Comparing an image after a login to an image from before the login gives you a set of changed files, but it doesn't tell you if that is the normal login change set or the duress login change set.
Anyway, if I were setting up a duress login I'd make it so normal and duress login change the same set of files.
If the root drive is encrypted then what good does this software do? By the time login_duress has a chance to run, you've already had to type in a decryption password.
I can absolutely confirm that standard procedure is to seize storage media as evidence, send them to a lab and clone the images as the very first step.
Another thing I came to think of as well is that they often employ write-blockers, don’t they? Pieces of hardware that go between the computer and the storage media. So by the time decryption is demanded, it will be done with the system in a read-only state right?
The 5th and 4th have a rather weird status at border crossings. You can be denied entry to the country if you refuse to share passwords, for instance. Or have your equipment be confiscated. Some of this has even been upheld in court.
While everyone, including U.S. citizens and permanent residents, can have their electronics confiscated (stolen) for refusal to cooperate...
Citizens and permanent residents cannot generally be refused entry for flexing their rights. There are a few ways permanent residents can be denied entry, but the main one is having been out of the country for over 180 days.
Temporary residents and visitors are the ones who can be denied entry for looking at an immigration agent wrong, or trying to flex their right against absurd digital searches.

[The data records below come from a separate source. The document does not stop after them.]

(* ===== verification/Json.v ===== *)
(** * JSON text, as the program's calls to [json.loads] read it

    The stage composer looks for an error object encoded in a text.  The parser
    follows Python's: insignificant blanks, the non-finite literals, the escape
    sequences (a [\u] escape becomes the UTF-8 bytes of its code point), a
    repeated key keeping its first position and its last value.  A number with
    a fraction or an exponent is kept as its literal.  [fuel] bounds the nesting
    and the number of items; the length of the text is always enough, because
    every step of the parser consumes a character. *)
From Stdlib Require Import ZArith Lia Ascii String.
From stdpp Require Import base list strings pretty.
From S2P Require Import Prelude.

Definition json_space (c : ascii) : bool :=
  let n := nat_of_ascii c in
  (Nat.eqb n 32 || Nat.eqb n 9 || Nat.eqb n 10 || Nat.eqb n 13)%bool.

Fixpoint skip_ws (s : string) : string :=
  match s with
  | String c s' => if json_space c then skip_ws s' else s
  | EmptyString => EmptyString
  end.

Definition is_digit (c : ascii) : bool :=
  match digit_val c with Some _ => true | None => false end.

Fixpoint span_digits (s : string) : string * string :=
  match s with
  | String c s' =>
      if is_digit c then let '(d, r) := span_digits s' in (String c d, r) else ("", s)
  | EmptyString => ("", "")
  end.

Definition hex_val (c : ascii) : option Z :=
  let n := Z.of_nat (nat_of_ascii c) in
  if ((48 <=? n) && (n <=? 57))%bool then Some (n - 48)
  else if ((97 <=? n) && (n <=? 102))%bool then Some (n - 87)
  else if ((65 <=? n) && (n <=? 70))%bool then Some (n - 55)
  else None.

Definition byte (z : Z) : ascii := ascii_of_nat (Z.to_nat z).

Definition utf8 (cp : Z) : string :=
  if cp <? 128 then String (byte cp) ""
  else if cp <? 2048 then
    String (byte (192 + cp / 64)) (String (byte (128 + cp mod 64)) "")
  else if cp <? 65536 then
    String (byte (224 + cp / 4096))
      (String (byte (128 + (cp / 64) mod 64)) (String (byte (128 + cp mod 64)) ""))
  else
    String (byte (240 + cp / 262144))
      (String (byte (128 + (cp / 4096) mod 64))
        (String (byte (128 + (cp / 64) mod 64)) (String (byte (128 + cp mod 64)) ""))).

Definition hex4 (s : string) : option (Z * string) :=
  match s with
  | String a (String b (String c (String d r))) =>
      match hex_val a, hex_val b, hex_val c, hex_val d with
      | Some x, Some y, Some z, Some w => Some (x * 4096 + y * 256 + z * 16 + w, r)
      | _, _, _, _ => None
      end
  | _ => None
  end.

(** The text after [\u]: a surrogate pair is one code point. *)
Definition unicode_escape (s : string) : option (string * string) :=
  match hex4 s with
  | None => None
  | Some (hi, r) =>
      if ((55296 <=? hi) && (hi <=? 56319) && startswith "\u" r)%bool then
        match hex4 (drop_str 2 r) with
        | Some (lo, r') =>
            if ((56320 <=? lo) && (lo <=? 57343))%bool
            then Some (utf8 (65536 + (hi - 55296) * 1024 + (lo - 56320)), r')
            else Some (utf8 hi, r)
        | None => None
        end
      else Some (utf8 hi, r)
  end.

Definition simple_escape (c : ascii) : option string :=
  let n := nat_of_ascii c in
  if (Nat.eqb n 34 || Nat.eqb n 92 || Nat.eqb n 47)%bool then Some (String c "")
  else if Nat.eqb n 98 then Some (String (ascii_of_nat 8) "")
  else if Nat.eqb n 102 then Some (String (ascii_of_nat 12) "")
  else if Nat.eqb n 110 then Some (String (ascii_of_nat 10) "")
  else if Nat.eqb n 114 then Some (String (ascii_of_nat 13) "")
  else if Nat.eqb n 116 then Some (String (ascii_of_nat 9) "")
  else None.

(** The body of a string literal, after the opening quote. *)
Fixpoint parse_string (fuel : nat) (s : string) : option (string * string) :=
  match fuel with
  | O => None
  | S fuel' =>
      match s with
      | EmptyString => None
      | String c r =>
          let n := nat_of_ascii c in
          if Nat.eqb n 34 then Some ("", r)
          else if Nat.ltb n 32 then None
          else
            let piece :=
              if Nat.eqb n 92 then
                match r with
                | EmptyString => None
                | String e r' =>
                    if Nat.eqb (nat_of_ascii e) 117 then unicode_escape r'
                    else option_map (fun t => (t, r')) (simple_escape e)
                end
              else Some (String c "", r) in
            match piece with
            | None => None
            | Some (t, r') =>
                match parse_string fuel' r' with
                | Some (u, r'') => Some (t +:+ u, r'')
                | None => None
                end
            end
      end
  end.

Definition parse_fraction (s : string) : string * string :=
  match s with
  | String "." r =>
      match span_digits r with
      | ("", _) => ("", s)
      | (d, r') => (String "." d, r')
      end
  | _ => ("", s)
  end.

Definition parse_exponent (s : string) : string * string :=
  match s with
  | String e r =>
      if mem_str (String e "") ["e"; "E"] then
        let '(sign, r1) :=
          match r with
          | String c r' => if mem_str (String c "") ["+"; "-"] then (String c "", r') else ("", r)
          | EmptyString => ("", r)
          end in
        match span_digits r1 with
        | ("", _) => ("", s)
        | (d, r') => (String e "" +:+ sign +:+ d, r')
        end
      else ("", s)
  | EmptyString => ("", s)
  end.

Definition parse_number (s : string) : option (pyval * string) :=
  let '(sign, r) := match s with String "-" r => ("-", r) | _ => ("", s) end in
  let '(d, r1) := span_digits r in
  let '(ip, r2) :=
    match d with
    | String "0" _ => ("0", drop_str 1 r)
    | _ => (d, r1)
    end in
  if is_empty ip then None
  else
    let '(frac, r3) := parse_fraction r2 in
    let '(ex, r4) := parse_exponent r3 in
    if (is_empty frac && is_empty ex)%bool
    then option_map (fun z => (VInt z, r4)) (int_of_string (sign +:+ ip))
    else Some (VFloat (sign +:+ ip +:+ frac +:+ ex), r4).

Definition literal (t : string) (v : pyval) (s : string) : option (pyval * string) :=
  if startswith t s then Some (v, drop_str (String.length t) s) else None.

Definition or_else {A} (a b : option A) : option A :=
  match a with Some _ => a | None => b end.

Definition parse_atom (s : string) : option (pyval * string) :=
  or_else (literal "null" VNone s)
    (or_else (literal "true" (VBool true) s)
      (or_else (literal "false" (VBool false) s)
        (or_else (literal "NaN" (VFloat "nan") s)
          (or_else (literal "Infinity" (VFloat "inf") s)
            (or_else (literal "-Infinity" (VFloat "-inf") s) (parse_number s)))))).

(** A value, the items of an array after the first, and the members of an
    object, which is read up to its closing brace. *)
Fixpoint parse_value (fuel : nat) (s : string) : option (pyval * string) :=
  match fuel with
  | O => None
  | S f =>
      match skip_ws s with
      | String "{" r =>
          match skip_ws r with
          | String "}" r' => Some (VDict [], r')
          | r' => option_map (fun p => (VDict (fst p), snd p)) (parse_members f [] r')
          end
      | String "[" r =>
          match skip_ws r with
          | String "]" r' => Some (VList [], r')
          | r' => option_map (fun p => (VList (fst p), snd p)) (parse_items f r')
          end
      | String c r =>
          if Nat.eqb (nat_of_ascii c) 34
          then option_map (fun p => (VStr (fst p), snd p)) (parse_string (String.length r) r)
          else parse_atom (String c r)
      | EmptyString => None
      end
  end
with parse_items (fuel : nat) (s : string) : option (list pyval * string) :=
  match fuel with
  | O => None
  | S f =>
      match parse_value f s with
      | None => None
      | Some (v, r) =>
          match skip_ws r with
          | String "]" r' => Some ([v], r')
          | String "," r' => option_map (fun p => (v :: fst p, snd p)) (parse_items f r')
          | _ => None
          end
      end
  end
with parse_members (fuel : nat) (acc : dict pyval) (s : string) : option (dict pyval * string) :=
  match fuel with
  | O => None
  | S f =>
      match skip_ws s with
      | String q r =>
          if negb (Nat.eqb (nat_of_ascii q) 34) then None
          else
            match parse_string (String.length r) r with
            | None => None
            | Some (k, r1) =>
                match skip_ws r1 with
                | String ":" r2 =>
                    match parse_value f r2 with
                    | None => None
                    | Some (v, r3) =>
                        match skip_ws r3 with
                        | String "}" r4 => Some (dset k v acc, r4)
                        | String "," r4 => parse_members f (dset k v acc) r4
                        | _ => None
                        end
                    end
                | _ => None
                end
            end
      | EmptyString => None
      end
  end.

(** [json.loads(text)]; [None] is a [JSONDecodeError]. *)
Definition json_loads (text : string) : option pyval :=
  match parse_value (2 + 2 * String.length text) text with
  | Some (v, r) => if is_empty (skip_ws r) then Some v else None
  | None => None
  end.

However much we might wish for things to be different. Europe and Oceana may have a less intrusive policy about digital searches, but everywhere else is either worse than the USA, or isn't developed enough to have paranoid security services that want to search everything.
I think that’s standard procedure already.
Also, note that destructing or concealing evidence that is relevant to a court case or legal investigation is a criminal offense in many jurisdictions. For sure you will face charges just for trying even if you are not successful (e.g. because they’ve imaged the system).